Он услыхал, как его начальник вздохнул, и приготовился.
— У нас разные роли, у тебя и у меня, Эверт. Разные полномочия. Например, это я решаю, кому тут работать. И чем заниматься.
— Как скажешь.
— Вот я и удивляюсь, как же так случилось, что ты принял человека на вакансию к себе в подразделение, а я об этом узнаю только что! К тому же человека, чей стаж и близко не дотягивает до того, который требуется для инспектора криминальной полиции.
Надо было отключить долбаный телефон, лучше бы петь себе и петь, солнце только что взошло, и Стокгольм проснулся раскрасавцем, это время — его, Эверта Гренса, личный ежедневный ритуал, когда он имеет, черт побери, право не якшаться со всякими придурками.
— Такое случается. Все зависит от расторопности.
Внизу под мостом прошел поезд, звук его ударился о перекрытия и поглотил голос в телефоне. Ну и пусть.
— Я тебя не слышу.
Голос попробовал повторить.
— Ты не имел права принимать на работу Хермансон. У меня есть другой кандидат. Более квалифицированный.
Скорее бы запеть снова.
— Ясно. Но уже поздно. Я подписал заявление еще вчера вечером. Потому что догадывался, что ты сунешь нос в это дело.
Он отключил телефон и сунул его назад в карман пиджака.
Можно продолжать прогулку. Он откашлялся: придется снова петь с самого начала.
Десять минут спустя Гренс открыл тяжелую дверь центрального подъезда на Кунгсхольмсгатан.
Все эти придурки уже сидели там внутри в очереди и ждали.
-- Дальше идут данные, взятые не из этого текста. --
(** For a config built by [__init__] with sparse feature names, and a
    service whose int64 features are one number per vertex and name, the
    sparse tensor has the shape of the table of vertex ids followed by the
    number of names, and lists the features of the vertices in the order of
    the table. *)
Theorem transform_sparse_features ops mp fo ew dn dd sd self
    (row : Z → string → list Z) (names : list string)
    (inputs ids : tensor Z) (weights : option (tensor F)) (w w1 : W) :
  init mp fo ew dn dd (Some names) sd = Ok self →
  names ≠ [] →
  (∀ v, Forall (λ name, length (row v name) = 1) names) →
  elementwise (get_pod_feature_int64 ops) row names
    (replicate (length names) 1%Z) →
  sample_multi_hop ops inputs w = (Ok (ids, weights), w1) →
  wf ids →
  (∀ out w2,
     transform ops self inputs w = (Ok out, w2) →
     out !! "sparse"%string
     = Some (VInt (Tensor (shape ids ++ [length names])
                     (flat_map (features_of row names) (data ids)))))
  ∧ (dn = None → ew = false →
     ∃ out w2, transform ops self inputs w = (Ok out, w2)).
Proof.
  intros Hinit Hne Hrow Helem Hhops Hwf.
  apply init_inv in Hinit as (dd' & sd' & Hdense & Hsparse & _ & ->).
  apply check_sparse_inv in Hsparse as ->.
  assert (∀ w3, ∃ w',
            get_feature (get_pod_feature_int64 ops)
              (vector (unique_values [] (data ids)))
              (Some names) (DList (replicate (length names) 1%Z))
              (Tensor [size ids]
                 ((λ v, default 0 (index_of v (unique_values [] (data ids))))
                  <$> data ids))
              (shape ids) w3
            = (Ok (Some (Tensor (shape ids ++ [length names])
                           (flat_map (features_of row names) (data ids)))), w'))
    as Hfeature.
  { intros w3.
    destruct (get_feature_unique (get_pod_feature_int64 ops) row names
                (replicate (length names) 1%Z) ids Helem Hne) with (w := w3)
      as [w' Hw'].
    - by rewrite length_replicate.
    - apply Forall_replicate. lia.
    - intros v. specialize (Hrow v). clear -Hrow.
      induction Hrow as [|name names Hname _ IH]; [constructor|].
      cbn [length replicate]. by constructor.
    - exact Hwf.
    - exists w'. rewrite Hw'. by rewrite foldr_add_replicate, Nat2Z.id. }
  rewrite (transform_unfold _ _ _ _ _ _ _ Hhops). cbn [dense_feature_names
    dense_feature_dims sparse_feature_names sparse_feature_dims edge_weight].
  split.
  - intros out w2 H.
    apply M_bind_inv in H as (d & w3 & _ & H). cbv zeta in H.
    destruct (Hfeature w3) as [w' Hs].
    rewrite (M_bind_Ok _ _ _ _ _ Hs) in H.
    destruct d as [d|], ew, weights as [wt|];
      unfold mret, M_ret, lift in H; try discriminate H;
      injection H as <- _; by simplify_map_eq.
  - intros -> ->. simpl in Hdense. injection Hdense as <-.
    destruct (Hfeature w1) as [w' Hs].
    rewrite (M_bind_Ok (get_feature _ _ None _ _ _) _ w1 None w1 eq_refl).
    cbv zeta. rewrite (M_bind_Ok _ _ _ _ _ Hs). unfold mret, M_ret. eauto.
Qed.

Lemma NoDup_unique_values (seen xs : list Z) :
  NoDup seen → NoDup (unique_values seen xs).
Proof.
  revert seen. induction xs as [|x xs IH]; intros seen Hseen; [done|].
  cbn [unique_values]. destruct (index_of x seen) as [k|] eqn:Hk; [by apply IH|].
  apply IH. apply NoDup_app. split; [done|]. split; [|apply NoDup_singleton].
  intros y Hy ->%list_elem_of_singleton.
  apply index_of_elem in Hy as [? Hy]. congruence.
Qed.

(** [transform] asks for the features of every vertex of the table once:
    two services that answer the same table and the same features for every
    list of distinct vertices are transformed alike. *)
Theorem transform_fetches_distinct ops ops' self inputs w :
  sample_multi_hop ops inputs w = sample_multi_hop ops' inputs w →
  (∀ vs names dims w',
     NoDup (data vs) →
     get_pod_feature_float32 ops [vs] names dims w'
     = get_pod_feature_float32 ops' [vs] names dims w') →
  (∀ vs names dims w',
     NoDup (data vs) →
     get_pod_feature_int64 ops [vs] names dims w'
     = get_pod_feature_int64 ops' [vs] names dims w') →
  transform ops self inputs w = transform ops' self inputs w.
Proof.
  intros Hhops Hfloat Hint.
  assert (∀ A (fetch fetch' : list (tensor Z) → list string → list Z
                              → M W (list (tensor A)))
            xs names dims indices origin_shape w',
            (∀ vs names dims w', NoDup (data vs) →
               fetch [vs] names dims w' = fetch' [vs] names dims w') →
            get_feature fetch (vector (unique_values [] xs)) names dims
              indices origin_shape w'
            = get_feature fetch' (vector (unique_values [] xs)) names dims
                indices origin_shape w') as Hget.
  { intros A fetch fetch' xs names dims indices origin_shape w' Hfetch.
    unfold get_feature. destruct names as [names|]; [|done].
    apply M_bind_ext. intros ds w3. unfold mbind, M_bind.
    rewrite Hfetch; [done|]. apply NoDup_unique_values. constructor. }
  destruct (sample_multi_hop ops inputs w) as [[[ids weights]|e] w1] eqn:Hs.
  - rewrite (transform_unfold _ _ _ _ _ _ _ Hs).
    rewrite (transform_unfold _ _ _ _ _ _ _ (eq_sym Hhops)).
    unfold mbind at 1 3. unfold M_bind at 1 3.
    rewrite (Hget _ _ _ _ _ _ _ _ _ Hfloat).
    destruct (get_feature _ _ _ _ _ _ w1) as [[d|e] w3]; [|done]. cbv zeta.
    unfold mbind, M_bind.
    by rewrite (Hget _ _ _ _ _ _ _ _ _ Hint).
  - unfold transform.
    rewrite (M_bind_Raise _ _ _ _ _ Hs).
    by rewrite (M_bind_Raise _ _ _ _ _ (eq_sym Hhops)).
Qed.
End multi_hop_feature_transform.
Талончики на подачу заявлений — каждый понедельник одно и то же, полна коробушка, проклятье выходных дней. Он оглядел собравшихся: вид у большинства усталый — ясное дело, у кого квартиру обокрали, пока хозяева были на даче, у кого автомобиль угнали из общего гаража, у кого разбили и обчистили витрину в магазине. Он направился к запертой двери своего коридора, там, за ней — его кабинет, пара этажей вверх и несколько дверей после кофейного автомата. Он уже собрался набрать код и войти, но тут заметил мужчину, лежавшего на диване. В руке у того был зажат талончик, лицо повернуто набок, струйка крови, вытекшая из уха, запеклась на щеке. Он что-то бормотал, но слов было не разобрать, Гренс решил, что человек говорит по-фински.
У нее из уха сочилась кровь.
Он подошел еще на шаг. Но от лежащего так разило алкоголем, что подходить ближе Гренс не стал.
Лицо. Что-то тут не так.
Теперь Гренс дышал только ртом. Два шага вперед, и вот он склонился над лежащим.
Мужчина был страшно избит.
Зрачки разной величины — один маленький, другой большой.
Глаза, он видел их перед собой, ее голова на его колене.
Он же не знал, тогда еще не знал.
Он быстро подошел к регистрационному столу. Пара коротких фраз. Руки Гренса сердито взметнулись вверх, молоденький полицейский вскочил и поспешил вслед за комиссаром уголовного отдела к тому пьяному — его, кстати, привезли на такси полчаса назад, и с тех пор он лежал там на диване.
— Отвезти на патрульной машине в неврологическую неотложку Каролинской больницы. Сейчас же!
Эверт Гренс был в ярости. Он поднял палец вверх.
— Сильнейший удар по голове. Зрачки разной величины. Кровотечение из уха. Нечеткая речь.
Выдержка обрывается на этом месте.